Less invasive, “wearable” optic gadgetry is catching up fast.

Although still in its infancy, the ability to mount microelectronics within a contact lens is already offering huge potential. Take the Sensimed Triggerfish, for example – a curiously-named soft, disposable silicone lens with a micro-sensor that continuously monitors the shape and pressure of your eyeball, ideal for monitoring the progress of treatment or post-surgical health.

Other lenses are coming on the market too.

In January this year Google announced a lens that tests the level of glucose in the tears of diabetes sufferers, eliminating the finger prick test commonly used several times each day by many diabetics. Others are planned that actually secrete precise dosages of drugs continuously into your system via your eye – even when you’re asleep.

And then the barrier between technology and sci-fi begins to blur.

Already, millions of tiny miniaturised telescopes, known as intraocular lenses, are implanted in patients’ eyes following cataract surgery, to help with the focusing of light into the eye. But the launch of Glass, Google’s web-enhanced spectacles, has prompted research into mounting microelectronic elements onto the polymer of a contact lens itself.
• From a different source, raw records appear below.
(** One domain of [ReSchedVm], with [isExist] and the code so far. *)
Definition resched_domain (value key : string) (acc : bool * Z) : M Sched (bool * Z) :=
  let '(isExist, ret) := acc in
  dm ← gets domainMap_;
  match dm !! key with
  | None => mret (isExist, ret)
  | Some domain =>
      if out_of_scope value domain then mret (isExist, ret)
      else
        _ ← Unassign domain;
        domain ← Free (set_isReScheded false domain);
        '(tmpRet, domain) ← Alloc domain;
        if isVasRetFail tmpRet then
          _ ← modify (fun s => set_domainMap (<[key := domain]> (domainMap_ s)) s);
          mret (true, VAS_ERROR)
        else
          '(tmpRet, domain) ← Assign domain;
          let domain := set_d_entityPids ∅ (set_isReScheded (isVasRetOk tmpRet) domain) in
          _ ← modify (fun s => set_domainMap (<[key := domain]> (domainMap_ s)) s);
          mret (true, if isVasRetFail tmpRet then VAS_ERROR else ret)
  end.

Definition ReSchedVm (value : string) : M Sched Z :=
  a ← ask;
  dm ← gets domainMap_;
  '(isExist, ret) ← mfold (resched_domain value) (h_order a (map_to_list dm).*1) (false, VAS_OK);
  if negb isExist then mret VAS_ERROR_INVAL
  else _ ← ClusterCompactionWithoutLock; mret ret.

Definition ReSchedStartedVms (vmInfos : Z + list VmInfo) : M Sched unit :=
  match vmInfos with
  | inl _ => mret tt
  | inr vmInfoMap => _ ← UpdateDomainInfosWithoutLock vmInfoMap; ReSchedStartedVmsWithoutLock
  end.

(** [vmInfoMap] is the cache of the acquisition. *)
Definition ReSetSchedPolicy (vmInfoMap : list VmInfo) : M Sched unit :=
  _ ← RecoverVmVcpu_ vmInfoMap;
  _ ← modify RestoreVmInfoWithoutLock;
  ReSchedStartedVmsWithoutLock.

Definition RecoverVmVcpu (vmInfoMap : list VmInfo) : M Sched unit := RecoverVmVcpu_ vmInfoMap.

(** * Queries *)

(** The threads of one group of the domain. *)
Definition group_affinity (group : VmGroup) (acc : VmDomain * gmap Z VcpuAffinityInfo)
  : M Sched (VmDomain * gmap Z VcpuAffinityInfo) :=
  mfold (fun pid '(domain, m) =>
           let '(vcpuId, domain) := vcpu_at pid domain in
           em ← gets entityMap_;
           idx ← (match em !! pid with
                  | Some e => cl ← cluster_at (d_numaId domain) (g_clusterId group); mret (GetStartCpu cl + cpuIdx e)
                  | None => mret (-1)
                  end);
           mret (domain, <[vcpuId := mkVcpuAffinity vcpuId pid idx]> m)) (set_keys (g_entityPids group)) acc.

Definition GetVcpuAffinityInfoMap (domain : VmDomain) (groups : list VmGroup) : M Sched (VmDomain * gmap Z VcpuAffinityInfo) :=
  mfold group_affinity groups (domain, ∅).

Definition GetAffinityInfo (value : string) : M Sched (gmap string VmAffinity) :=
  a ← ask;
  dm ← gets domainMap_;
  mfold (fun key ret =>
           dm ← gets domainMap_;
           match dm !! key with
           | None => mret ret
           | Some domain =>
               if out_of_scope value domain then mret ret
               else
                 let affinity := default (mkAffinity "" "" 0 ∅) (ret !! d_uuid domain) in
                 groups ← mfold (fun groupId gs => g ← group_at groupId; mret (gs ++ [g])) (set_list (d_groups domain)) [];
                 '(domain, m) ← GetVcpuAffinityInfoMap domain groups;
                 _ ← modify (fun s => set_domainMap (<[key := domain]> (domainMap_ s)) s);
                 mret (<[d_uuid domain := mkAffinity (d_uuid domain) (d_name domain) (d_tgid domain)
                          (<[d_numaId domain := mkDomainAffinity (d_numaId domain) groups m]> (domainAffinityMap affinity))]> ret)
           end) (h_order a (map_to_list dm).*1) ∅.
Already mooted, again by the Google X development lab, is a contact lens camera – a boon for, if no one else, the paparazzi.

With enough digital storage capacity, we could record our entire visual experience in real time. But the new “wonder-material” graphene offers greater potential.

As University of Maryland researchers announced in early September, graphene’s broad wavelength sensitivity enables it to detect light frequencies 100 times broader than the normal visible spectrum. And when incorporated into a contact lens, it could allow the wearer to see ultraviolet and infra-red light.

And other scientists are working on mounting suitable optical elements to project information directly into your eyeball, like fighter-jet style “head-up display”.

A team at the University of Washington debuted a bionic contact lens with a single-pixel display in 2011;

by 2012 the display had increased to a whopping eight pixels. If we end up being able to project images and even videos directly into your eye, you may never have to leave the house for a business meeting or theatre production again.

If all this feels a bit like the futuristic Tom Cruise film Minority Report, then think again – because, well, aspects of that are already happening. Thanks to New York company Eyelock, the concept of scanning a person’s iris from afar for ID purposes is now a reality. As Jeff Carter, Eyelock’s Chief Technology Officer, explains: “Today your identity can be determined from across the room while you’re at a full run – even if you’re wearing a mask, or a wig, or sunglasses – to within a one-in-a-quadrillion certainty that you are who you say you are.”

The Eyelock works by photographing your eyes using a high-resolution camera, then combines 240 unique points on each iris to generate an encrypted code. “To authenticate your ID, our technology matches the code with your eyes,” says Carter confidently. “It’s roughly 2,000 times more powerful than a fingerprint. Only DNA is more accurate.”

The individual uniqueness of each eye’s iris – the pattern of lines, dots and colours that surround the pupil – was first noted by Hippocrates in 390 BC.

Even today, its infinite complexity still compels our interest. The plot of writer/director Mike Cahill’s new sci-fi film I Origins, for example, follows a biologist attempting to find an identical pair – and how his discovery has implications for his scientific and spiritual beliefs.

But it’s only with our modern concerns over security, access and identify fraud that the iris’ potential for a foolproof identification system has been realised. Already, for example, over half of India’s population have had their irises scanned as part of a groundbreaking nationwide identity scheme known as UIDAI.

“This year a report by Intel Security estimated the annual worldwide cost of cybercrime to be more than $445 billion,” says Carter. “But [iris scanning] could mean no more credit cards, no more driver’s license, no more passports, no more user IDs or passwords… our everyday lives can be made simpler, better, more seamless and secure.”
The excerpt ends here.